Today Longfellow’s Wayside Inn is the oldest operating inn in the United States. Guests come from far and wide to enjoy the quaint scenery of Sudbury and the historic 1700s decor. Many get more than they are asking for however when they are greeted by the old hostess of the guest house. Jerusha Howe took over responsibilities for her brother Lyman as he began to drink heavily. She would entertain guests with her stupendous piano playing and owned the first piano in all of Sudbury. She was quite beautiful and as such had many suitors. While this is all hearsay, as there are no portraits of her, it has been well documented by folklore throughout the ages. She was known as the Belle of Sudbury and her hand in marriage was well sought out by many. One day an Englishman swept her off her feet and promised to marry her. But first, he would have to return to England on business. He would be back he said and the two would start a family together.

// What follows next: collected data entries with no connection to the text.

Arguments calls : simpl never.
Arguments resumes : simpl never.

(** Nobody is inside [invoke]. *)
Definition quiescent (l : Loop) : Prop :=
  pending l = None /\ awaiting l = [].

(** Caller [c] starts [invoke]; the [others] call while its promise is
    pending; the promise settles under [env]; the callers resume in the
    order in which they suspended. *)
Definition concurrently (c : Caller) (context : Context)
    (others : list (Caller * Context)) (env : Env) (l : Loop) : Loop :=
  resumes (c :: map fst others)
    (settle (length (promises l)) env (calls others (call c context l))).


(** How many of the invocations start while [expiresAt] is 0. *)
Fixpoint startsAtZero (ops : list Op) (l : Loop) : nat :=
  match ops with
  | [] => 0
  | op :: rest =>
      (match op with
       | Invoke _ _ _ =>
           if Number_eqb (expiresAt (this (world l))) (Num 0) then 1 else 0
       | ClearAccount => 0
       end + startsAtZero rest (perform l op))%nat
  end.

(** What [invoke] hands a caller for an outcome of the shared promise. *)
Definition handed (o : Outcome Result.t) : option (Exn + Result.t) :=
  match o with
  | Return r => Some (inr r)
  | Throw e => Some (inl e)
  | Never => None
  end.

(** *** Generations of credentials

    [issuedE t e] says that the entitlements endpoint has answered [e] to a
    request bearing the token [t], and [issuedP t u] that the user-info
    endpoint has answered [u]: credentials are of one generation when the
    entitlement and the player id were issued for the token they stand
    next to.  Three nulls, the state of a new or cleared instance, count
    as one generation too. *)

Section Generations.

Variables issuedE issuedP : Value -> Value -> Prop.

Definition sameGeneration (t e u : Value) : Prop :=
  (t = Null /\ e = Null /\ u = Null) \/ (issuedE t e /\ issuedP t u).

Definition providerGeneration (p : Provider) : Prop :=
  sameGeneration (token p) (entitlement p) (puuid p).

Definition resultGeneration (r : Result.t) : Prop :=
  sameGeneration (Result.token r) (Result.entitlement r) (Result.puuid r).

(** Every saved record is of one generation. *)
Definition savedGeneration (st : gmap StoreId (gmap string Value)) : Prop :=
  forall s m, st !! s = Some m ->
    sameGeneration (default Null (m !! "token"))
      (default Null (m !! "entitlement")) (default Null (m !! "puuid")).

(** The answers of [env] are answers the provider has issued. *)
Definition honest (env : Env) : Prop :=
  (forall t v, answer (entitlements env t) = Return v -> issuedE t v)
  /\ (forall t v, answer (userinfo env t) = Return v -> issuedP t v).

Poor Jerusha waited. She waited for many years but the Englishman never returned. Little is known about him, including his name, and as such, there is no indication of where he went. However, Jerusha kept a diary and two short entries indicate a heartbreak. But Jerusha died young and alone, at the age of 44, in 1845. Many believe in a broken heart. As the Inn passed hands, and the years went on, many guests began to see her spirit, Often appearing in room 9 and sometimes 4. Her spirit, still lonesome, often cuddles up to male guests in the middle of the night. Many guests have seen strange lights in the parlor and in their bedrooms. Most chillingly the sound of her piano can often be heard reverberating through the old hallways. “Copenhagen Waltz” is a favorite of hers and emanates from thin air when the inn is most empty.
Secret Drawer Society
In an ode to her diary, many guests keep detailed records of their sightings of her. Leaving these notes in the nooks and crannies of the hotels for others to find. Her perfume is smelt wafting throughout the hotel and had been for quite some time. She is not limited to her old bedroom and has been seen in the parlor. Leaning on the fireplace in a blue dress, welcoming guests into the inn. Her hospitality lives on into the afterlife along with her broken heart. She seems to be a friendly spirit and only desires company. Keep this in mind this Valentine’s Day and appreciate the ones who want to stick around. Knowing that a broken heart proceeds into the afterlife can only be a telling sign of the almighty power of love. US Ghost Adventures wishes all you lovers a happy Valentine’s Day!